## Task prompt
Take each line in the entries below that holds "endpointRequestWriting" and show it.

[Opening Records provided section]

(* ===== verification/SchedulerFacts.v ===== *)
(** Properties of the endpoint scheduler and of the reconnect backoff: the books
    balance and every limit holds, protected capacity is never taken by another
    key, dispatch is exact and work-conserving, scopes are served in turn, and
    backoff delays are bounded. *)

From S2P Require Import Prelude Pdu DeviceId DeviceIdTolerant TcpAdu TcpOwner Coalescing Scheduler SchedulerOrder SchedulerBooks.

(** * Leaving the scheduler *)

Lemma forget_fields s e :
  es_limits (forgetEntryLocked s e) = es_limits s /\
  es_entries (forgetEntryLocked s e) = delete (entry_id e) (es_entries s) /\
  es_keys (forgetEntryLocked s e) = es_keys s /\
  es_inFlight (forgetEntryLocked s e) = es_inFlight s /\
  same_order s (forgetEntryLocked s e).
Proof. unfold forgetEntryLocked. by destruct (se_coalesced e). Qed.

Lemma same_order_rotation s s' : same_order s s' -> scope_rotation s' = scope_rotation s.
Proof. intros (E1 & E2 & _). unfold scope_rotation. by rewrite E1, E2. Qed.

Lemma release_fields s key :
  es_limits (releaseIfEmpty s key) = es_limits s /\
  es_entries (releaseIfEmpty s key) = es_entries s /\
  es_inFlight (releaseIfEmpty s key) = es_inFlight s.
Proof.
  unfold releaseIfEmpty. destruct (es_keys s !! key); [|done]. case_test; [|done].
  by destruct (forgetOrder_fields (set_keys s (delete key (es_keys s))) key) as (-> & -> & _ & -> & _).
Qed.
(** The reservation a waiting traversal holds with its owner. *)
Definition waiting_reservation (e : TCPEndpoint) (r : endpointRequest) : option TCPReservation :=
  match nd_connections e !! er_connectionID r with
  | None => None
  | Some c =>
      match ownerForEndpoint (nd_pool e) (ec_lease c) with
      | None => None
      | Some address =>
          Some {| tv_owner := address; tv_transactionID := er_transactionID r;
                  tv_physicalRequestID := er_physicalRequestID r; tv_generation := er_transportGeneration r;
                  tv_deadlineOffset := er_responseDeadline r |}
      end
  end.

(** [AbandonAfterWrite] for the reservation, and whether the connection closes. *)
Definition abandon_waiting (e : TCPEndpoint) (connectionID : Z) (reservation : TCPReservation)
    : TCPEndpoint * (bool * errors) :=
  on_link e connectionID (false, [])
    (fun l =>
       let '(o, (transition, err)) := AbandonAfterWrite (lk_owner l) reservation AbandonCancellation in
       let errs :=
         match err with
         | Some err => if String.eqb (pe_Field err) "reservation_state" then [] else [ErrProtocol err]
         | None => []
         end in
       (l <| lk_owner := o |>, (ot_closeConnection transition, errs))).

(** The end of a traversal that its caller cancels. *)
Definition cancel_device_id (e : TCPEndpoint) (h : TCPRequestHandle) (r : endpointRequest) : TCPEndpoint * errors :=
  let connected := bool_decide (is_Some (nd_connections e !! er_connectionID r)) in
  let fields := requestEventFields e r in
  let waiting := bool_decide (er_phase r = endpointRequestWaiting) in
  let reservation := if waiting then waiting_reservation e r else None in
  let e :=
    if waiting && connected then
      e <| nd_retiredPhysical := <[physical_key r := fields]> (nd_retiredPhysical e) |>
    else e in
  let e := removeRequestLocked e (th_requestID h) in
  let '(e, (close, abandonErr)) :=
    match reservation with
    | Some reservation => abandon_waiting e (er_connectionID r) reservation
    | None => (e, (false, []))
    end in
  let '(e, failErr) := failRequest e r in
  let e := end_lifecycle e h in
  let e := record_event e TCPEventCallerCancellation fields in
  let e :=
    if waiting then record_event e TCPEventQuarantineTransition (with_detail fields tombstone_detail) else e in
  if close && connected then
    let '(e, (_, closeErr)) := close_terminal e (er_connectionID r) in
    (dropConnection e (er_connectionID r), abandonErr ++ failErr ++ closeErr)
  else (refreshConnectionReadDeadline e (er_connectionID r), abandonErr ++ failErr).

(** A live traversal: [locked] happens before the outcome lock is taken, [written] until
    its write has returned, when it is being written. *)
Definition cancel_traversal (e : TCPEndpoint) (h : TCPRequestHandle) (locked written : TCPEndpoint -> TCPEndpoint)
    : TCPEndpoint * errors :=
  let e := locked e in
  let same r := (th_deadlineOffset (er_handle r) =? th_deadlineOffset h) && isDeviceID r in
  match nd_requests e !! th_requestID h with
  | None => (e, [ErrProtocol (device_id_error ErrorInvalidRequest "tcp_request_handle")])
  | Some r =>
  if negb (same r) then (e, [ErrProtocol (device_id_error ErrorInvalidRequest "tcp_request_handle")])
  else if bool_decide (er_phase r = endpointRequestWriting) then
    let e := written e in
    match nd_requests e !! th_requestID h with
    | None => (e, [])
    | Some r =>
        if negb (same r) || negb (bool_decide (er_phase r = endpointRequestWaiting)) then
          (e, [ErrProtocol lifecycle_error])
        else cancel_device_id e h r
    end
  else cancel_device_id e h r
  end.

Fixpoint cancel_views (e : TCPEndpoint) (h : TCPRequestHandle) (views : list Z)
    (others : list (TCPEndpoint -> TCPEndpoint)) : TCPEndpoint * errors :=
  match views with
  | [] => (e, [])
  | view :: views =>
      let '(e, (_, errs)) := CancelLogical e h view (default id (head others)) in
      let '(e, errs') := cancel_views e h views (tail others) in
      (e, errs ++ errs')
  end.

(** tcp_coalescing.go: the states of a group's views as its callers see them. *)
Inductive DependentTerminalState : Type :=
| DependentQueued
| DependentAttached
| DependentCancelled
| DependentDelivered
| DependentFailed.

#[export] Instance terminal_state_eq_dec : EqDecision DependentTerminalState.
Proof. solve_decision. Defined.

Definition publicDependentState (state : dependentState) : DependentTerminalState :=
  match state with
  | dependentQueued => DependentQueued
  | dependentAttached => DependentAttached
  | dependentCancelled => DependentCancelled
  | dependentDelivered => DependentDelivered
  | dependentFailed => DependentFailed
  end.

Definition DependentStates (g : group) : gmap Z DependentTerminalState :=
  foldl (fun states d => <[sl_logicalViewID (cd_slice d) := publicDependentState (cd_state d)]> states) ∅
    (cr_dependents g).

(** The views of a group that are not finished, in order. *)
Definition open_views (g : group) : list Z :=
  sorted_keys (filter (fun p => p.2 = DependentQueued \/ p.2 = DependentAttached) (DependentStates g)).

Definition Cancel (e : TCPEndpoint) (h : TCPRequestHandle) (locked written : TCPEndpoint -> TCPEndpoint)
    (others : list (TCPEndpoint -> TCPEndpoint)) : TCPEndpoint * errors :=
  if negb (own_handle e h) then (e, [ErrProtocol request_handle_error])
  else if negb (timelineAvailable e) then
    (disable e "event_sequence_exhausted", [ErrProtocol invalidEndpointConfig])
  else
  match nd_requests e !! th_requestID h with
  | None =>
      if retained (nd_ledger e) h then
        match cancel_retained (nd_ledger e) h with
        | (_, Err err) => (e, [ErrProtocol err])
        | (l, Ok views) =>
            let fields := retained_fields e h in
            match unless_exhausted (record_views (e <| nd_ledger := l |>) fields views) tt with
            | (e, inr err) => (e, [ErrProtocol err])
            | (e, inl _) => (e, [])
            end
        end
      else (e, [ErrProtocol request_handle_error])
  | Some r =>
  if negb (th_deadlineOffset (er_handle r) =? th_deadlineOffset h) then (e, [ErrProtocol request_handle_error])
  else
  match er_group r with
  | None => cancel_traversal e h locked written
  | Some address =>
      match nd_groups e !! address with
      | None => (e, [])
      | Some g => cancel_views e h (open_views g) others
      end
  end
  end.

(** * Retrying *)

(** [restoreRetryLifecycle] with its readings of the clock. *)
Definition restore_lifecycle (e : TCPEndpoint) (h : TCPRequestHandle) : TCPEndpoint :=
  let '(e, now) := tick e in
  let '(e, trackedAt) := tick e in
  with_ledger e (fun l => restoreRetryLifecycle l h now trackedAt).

[Closing Records provided section]
[Opening Records provided section]

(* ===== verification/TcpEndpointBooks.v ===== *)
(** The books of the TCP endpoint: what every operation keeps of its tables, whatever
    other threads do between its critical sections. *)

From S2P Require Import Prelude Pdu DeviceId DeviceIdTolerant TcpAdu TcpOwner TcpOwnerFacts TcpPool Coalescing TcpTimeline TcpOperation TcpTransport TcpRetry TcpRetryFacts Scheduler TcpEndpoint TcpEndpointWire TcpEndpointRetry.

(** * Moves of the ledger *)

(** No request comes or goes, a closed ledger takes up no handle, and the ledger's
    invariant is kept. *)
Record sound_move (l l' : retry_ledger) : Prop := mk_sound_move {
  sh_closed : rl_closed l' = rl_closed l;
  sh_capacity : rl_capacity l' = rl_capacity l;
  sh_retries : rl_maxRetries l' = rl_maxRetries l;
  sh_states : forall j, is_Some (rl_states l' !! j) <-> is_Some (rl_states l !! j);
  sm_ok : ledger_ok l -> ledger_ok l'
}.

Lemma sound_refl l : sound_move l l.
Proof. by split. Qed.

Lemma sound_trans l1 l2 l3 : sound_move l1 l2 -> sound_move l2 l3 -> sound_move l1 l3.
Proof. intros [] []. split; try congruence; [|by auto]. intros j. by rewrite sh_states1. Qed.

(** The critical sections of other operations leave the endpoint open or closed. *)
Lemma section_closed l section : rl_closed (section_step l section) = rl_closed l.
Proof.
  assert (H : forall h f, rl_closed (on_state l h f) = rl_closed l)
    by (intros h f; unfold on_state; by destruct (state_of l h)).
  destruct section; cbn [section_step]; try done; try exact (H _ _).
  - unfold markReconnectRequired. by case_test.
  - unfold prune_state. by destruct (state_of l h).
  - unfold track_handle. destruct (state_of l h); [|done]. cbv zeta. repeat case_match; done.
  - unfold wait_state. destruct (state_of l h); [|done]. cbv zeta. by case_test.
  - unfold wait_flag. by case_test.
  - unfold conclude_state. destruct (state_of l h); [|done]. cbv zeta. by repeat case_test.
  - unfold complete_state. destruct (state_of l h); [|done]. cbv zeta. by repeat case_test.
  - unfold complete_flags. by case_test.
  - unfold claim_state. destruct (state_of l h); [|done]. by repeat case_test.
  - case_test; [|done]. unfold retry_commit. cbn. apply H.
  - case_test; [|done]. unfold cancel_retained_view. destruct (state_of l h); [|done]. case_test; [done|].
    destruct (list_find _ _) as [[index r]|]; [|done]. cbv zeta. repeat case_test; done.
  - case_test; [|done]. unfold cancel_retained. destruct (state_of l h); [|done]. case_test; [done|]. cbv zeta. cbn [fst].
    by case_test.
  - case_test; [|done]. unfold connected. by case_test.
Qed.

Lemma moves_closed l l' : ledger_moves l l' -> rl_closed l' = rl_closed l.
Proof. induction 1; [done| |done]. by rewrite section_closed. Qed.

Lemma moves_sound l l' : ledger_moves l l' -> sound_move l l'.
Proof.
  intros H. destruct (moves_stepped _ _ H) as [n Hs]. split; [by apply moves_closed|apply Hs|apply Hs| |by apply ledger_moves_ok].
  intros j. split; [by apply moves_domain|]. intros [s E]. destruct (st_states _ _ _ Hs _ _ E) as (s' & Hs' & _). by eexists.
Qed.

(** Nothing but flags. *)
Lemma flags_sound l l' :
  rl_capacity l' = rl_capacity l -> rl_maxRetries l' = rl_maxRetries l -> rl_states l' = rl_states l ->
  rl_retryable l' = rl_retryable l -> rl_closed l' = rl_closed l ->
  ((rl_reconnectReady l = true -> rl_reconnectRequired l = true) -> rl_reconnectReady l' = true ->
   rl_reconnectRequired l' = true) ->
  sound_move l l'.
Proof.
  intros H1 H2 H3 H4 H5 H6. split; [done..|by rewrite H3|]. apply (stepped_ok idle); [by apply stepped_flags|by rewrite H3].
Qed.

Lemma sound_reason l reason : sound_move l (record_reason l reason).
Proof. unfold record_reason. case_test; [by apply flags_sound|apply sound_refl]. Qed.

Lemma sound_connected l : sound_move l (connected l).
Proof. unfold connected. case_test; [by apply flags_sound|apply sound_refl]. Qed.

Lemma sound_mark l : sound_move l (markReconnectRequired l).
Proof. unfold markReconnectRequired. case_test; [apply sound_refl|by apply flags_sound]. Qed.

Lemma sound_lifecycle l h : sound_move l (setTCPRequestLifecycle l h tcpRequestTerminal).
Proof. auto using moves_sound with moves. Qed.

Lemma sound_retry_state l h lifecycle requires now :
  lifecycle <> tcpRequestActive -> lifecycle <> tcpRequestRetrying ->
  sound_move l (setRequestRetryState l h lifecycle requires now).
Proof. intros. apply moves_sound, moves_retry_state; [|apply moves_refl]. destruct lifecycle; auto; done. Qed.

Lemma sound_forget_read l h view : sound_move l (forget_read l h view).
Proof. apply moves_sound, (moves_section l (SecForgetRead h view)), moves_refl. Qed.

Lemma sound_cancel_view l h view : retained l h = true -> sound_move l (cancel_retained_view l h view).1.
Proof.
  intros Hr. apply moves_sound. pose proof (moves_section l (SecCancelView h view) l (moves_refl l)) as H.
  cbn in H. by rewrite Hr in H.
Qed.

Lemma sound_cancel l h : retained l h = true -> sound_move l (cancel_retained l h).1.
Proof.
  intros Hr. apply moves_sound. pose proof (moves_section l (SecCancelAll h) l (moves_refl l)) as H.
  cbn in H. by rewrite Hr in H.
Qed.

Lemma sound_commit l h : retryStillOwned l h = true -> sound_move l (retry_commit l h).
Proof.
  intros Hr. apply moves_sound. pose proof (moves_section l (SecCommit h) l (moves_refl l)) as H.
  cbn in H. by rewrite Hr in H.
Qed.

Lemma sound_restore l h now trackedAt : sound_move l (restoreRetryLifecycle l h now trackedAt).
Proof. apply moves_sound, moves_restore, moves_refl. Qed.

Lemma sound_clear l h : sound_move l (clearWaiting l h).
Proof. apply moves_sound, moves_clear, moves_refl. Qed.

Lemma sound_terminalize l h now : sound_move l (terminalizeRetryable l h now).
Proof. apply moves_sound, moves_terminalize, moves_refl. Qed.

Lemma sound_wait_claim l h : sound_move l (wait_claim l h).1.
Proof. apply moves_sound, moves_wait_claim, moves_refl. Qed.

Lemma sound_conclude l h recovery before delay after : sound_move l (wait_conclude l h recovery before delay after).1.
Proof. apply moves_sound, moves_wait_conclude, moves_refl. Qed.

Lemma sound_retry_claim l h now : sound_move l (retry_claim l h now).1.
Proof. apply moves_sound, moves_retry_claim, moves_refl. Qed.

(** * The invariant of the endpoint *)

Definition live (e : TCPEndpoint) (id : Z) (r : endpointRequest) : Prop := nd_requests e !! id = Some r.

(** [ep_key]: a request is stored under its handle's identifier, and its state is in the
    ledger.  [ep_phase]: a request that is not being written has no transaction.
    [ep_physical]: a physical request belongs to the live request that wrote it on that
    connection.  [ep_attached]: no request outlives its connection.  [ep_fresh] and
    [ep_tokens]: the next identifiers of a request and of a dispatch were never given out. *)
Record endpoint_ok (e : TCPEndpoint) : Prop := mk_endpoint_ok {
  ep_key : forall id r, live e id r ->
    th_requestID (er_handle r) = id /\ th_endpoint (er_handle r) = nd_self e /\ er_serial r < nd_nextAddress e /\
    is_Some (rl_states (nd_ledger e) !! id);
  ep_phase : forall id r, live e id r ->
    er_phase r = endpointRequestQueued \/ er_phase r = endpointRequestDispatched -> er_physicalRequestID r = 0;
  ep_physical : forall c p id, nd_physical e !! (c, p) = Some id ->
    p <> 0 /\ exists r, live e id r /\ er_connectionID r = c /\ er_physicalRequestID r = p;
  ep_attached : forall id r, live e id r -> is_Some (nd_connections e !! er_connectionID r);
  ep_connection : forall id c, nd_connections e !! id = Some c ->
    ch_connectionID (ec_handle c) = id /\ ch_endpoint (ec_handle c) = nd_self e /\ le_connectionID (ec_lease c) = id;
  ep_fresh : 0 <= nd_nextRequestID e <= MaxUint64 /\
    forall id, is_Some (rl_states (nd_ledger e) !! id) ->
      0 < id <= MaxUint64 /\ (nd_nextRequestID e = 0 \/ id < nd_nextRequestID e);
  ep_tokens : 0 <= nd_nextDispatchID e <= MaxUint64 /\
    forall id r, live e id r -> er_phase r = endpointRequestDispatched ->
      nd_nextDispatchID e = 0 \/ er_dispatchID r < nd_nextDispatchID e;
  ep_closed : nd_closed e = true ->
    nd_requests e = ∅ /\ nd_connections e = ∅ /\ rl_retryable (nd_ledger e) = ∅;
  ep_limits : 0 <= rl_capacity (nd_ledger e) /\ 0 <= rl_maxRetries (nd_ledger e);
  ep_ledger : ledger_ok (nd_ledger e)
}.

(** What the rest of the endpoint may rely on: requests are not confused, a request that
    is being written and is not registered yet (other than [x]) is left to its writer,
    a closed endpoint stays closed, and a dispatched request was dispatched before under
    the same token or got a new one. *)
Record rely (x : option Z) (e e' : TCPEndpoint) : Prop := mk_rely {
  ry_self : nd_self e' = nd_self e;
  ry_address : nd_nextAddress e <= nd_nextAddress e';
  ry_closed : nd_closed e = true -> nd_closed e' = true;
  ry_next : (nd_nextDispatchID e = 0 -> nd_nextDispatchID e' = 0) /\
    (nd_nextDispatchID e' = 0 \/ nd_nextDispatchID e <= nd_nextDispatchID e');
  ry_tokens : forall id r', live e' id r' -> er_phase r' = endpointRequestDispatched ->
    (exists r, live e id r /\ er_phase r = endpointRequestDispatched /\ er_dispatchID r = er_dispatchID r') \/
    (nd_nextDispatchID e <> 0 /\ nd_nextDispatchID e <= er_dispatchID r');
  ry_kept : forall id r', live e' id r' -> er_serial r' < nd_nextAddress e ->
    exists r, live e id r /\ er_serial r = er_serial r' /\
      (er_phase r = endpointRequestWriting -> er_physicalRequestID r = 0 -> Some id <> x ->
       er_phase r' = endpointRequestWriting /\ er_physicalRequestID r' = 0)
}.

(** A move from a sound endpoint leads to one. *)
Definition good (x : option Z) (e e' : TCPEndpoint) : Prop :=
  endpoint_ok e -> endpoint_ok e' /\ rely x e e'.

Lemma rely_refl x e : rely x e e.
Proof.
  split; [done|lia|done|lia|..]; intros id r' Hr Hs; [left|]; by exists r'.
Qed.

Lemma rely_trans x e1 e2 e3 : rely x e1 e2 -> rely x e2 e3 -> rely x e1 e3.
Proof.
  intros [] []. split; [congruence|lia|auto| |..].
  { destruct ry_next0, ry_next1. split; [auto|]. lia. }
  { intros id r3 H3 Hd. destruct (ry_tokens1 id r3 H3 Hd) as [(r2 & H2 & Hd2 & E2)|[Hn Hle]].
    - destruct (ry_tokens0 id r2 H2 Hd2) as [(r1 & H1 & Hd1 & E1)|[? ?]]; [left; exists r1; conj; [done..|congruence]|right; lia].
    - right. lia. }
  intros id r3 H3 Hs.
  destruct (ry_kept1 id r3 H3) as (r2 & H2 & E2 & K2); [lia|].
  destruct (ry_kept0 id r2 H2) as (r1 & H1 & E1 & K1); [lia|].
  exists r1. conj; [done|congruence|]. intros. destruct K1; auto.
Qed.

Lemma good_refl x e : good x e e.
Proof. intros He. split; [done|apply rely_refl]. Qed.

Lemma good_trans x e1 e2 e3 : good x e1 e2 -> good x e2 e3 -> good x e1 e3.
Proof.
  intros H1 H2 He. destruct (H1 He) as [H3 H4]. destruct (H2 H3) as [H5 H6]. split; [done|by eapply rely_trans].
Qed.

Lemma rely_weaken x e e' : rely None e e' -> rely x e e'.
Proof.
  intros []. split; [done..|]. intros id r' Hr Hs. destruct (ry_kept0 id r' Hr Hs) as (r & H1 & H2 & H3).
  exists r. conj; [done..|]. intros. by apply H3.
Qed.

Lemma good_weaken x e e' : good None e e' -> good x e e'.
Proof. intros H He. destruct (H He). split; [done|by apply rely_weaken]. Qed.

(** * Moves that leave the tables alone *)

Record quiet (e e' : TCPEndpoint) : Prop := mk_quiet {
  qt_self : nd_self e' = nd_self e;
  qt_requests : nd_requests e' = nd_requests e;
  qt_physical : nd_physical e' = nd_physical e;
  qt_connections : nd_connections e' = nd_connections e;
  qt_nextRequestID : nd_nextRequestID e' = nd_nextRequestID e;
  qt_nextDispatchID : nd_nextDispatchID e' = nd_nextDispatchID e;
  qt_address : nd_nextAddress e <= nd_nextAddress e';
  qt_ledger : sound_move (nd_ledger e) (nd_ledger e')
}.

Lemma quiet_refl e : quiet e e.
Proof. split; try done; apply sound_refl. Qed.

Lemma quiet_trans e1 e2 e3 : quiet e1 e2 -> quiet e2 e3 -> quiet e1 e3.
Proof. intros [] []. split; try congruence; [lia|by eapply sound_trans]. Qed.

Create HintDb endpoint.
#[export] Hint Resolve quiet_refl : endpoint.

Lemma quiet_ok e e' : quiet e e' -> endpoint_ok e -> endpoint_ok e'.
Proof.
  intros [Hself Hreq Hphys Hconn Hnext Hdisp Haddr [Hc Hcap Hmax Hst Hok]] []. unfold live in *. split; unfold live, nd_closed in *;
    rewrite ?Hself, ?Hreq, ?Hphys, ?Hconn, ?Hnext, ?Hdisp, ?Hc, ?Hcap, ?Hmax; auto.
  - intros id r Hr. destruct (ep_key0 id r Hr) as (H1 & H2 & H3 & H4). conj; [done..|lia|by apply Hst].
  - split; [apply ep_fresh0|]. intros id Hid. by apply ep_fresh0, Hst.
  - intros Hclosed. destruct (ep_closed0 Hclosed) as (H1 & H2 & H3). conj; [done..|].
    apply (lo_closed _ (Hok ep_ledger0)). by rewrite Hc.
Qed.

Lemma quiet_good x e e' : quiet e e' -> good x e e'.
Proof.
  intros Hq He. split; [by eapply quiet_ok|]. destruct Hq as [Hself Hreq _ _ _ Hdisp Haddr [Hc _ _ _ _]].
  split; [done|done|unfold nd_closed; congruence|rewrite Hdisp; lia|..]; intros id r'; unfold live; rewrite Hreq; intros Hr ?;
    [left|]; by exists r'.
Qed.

[Closing Records provided section]

## Problem solution
  else if bool_decide (er_phase r = endpointRequestWriting) then
      (er_phase r = endpointRequestWriting -> er_physicalRequestID r = 0 -> Some id <> x ->
       er_phase r' = endpointRequestWriting /\ er_physicalRequestID r' = 0)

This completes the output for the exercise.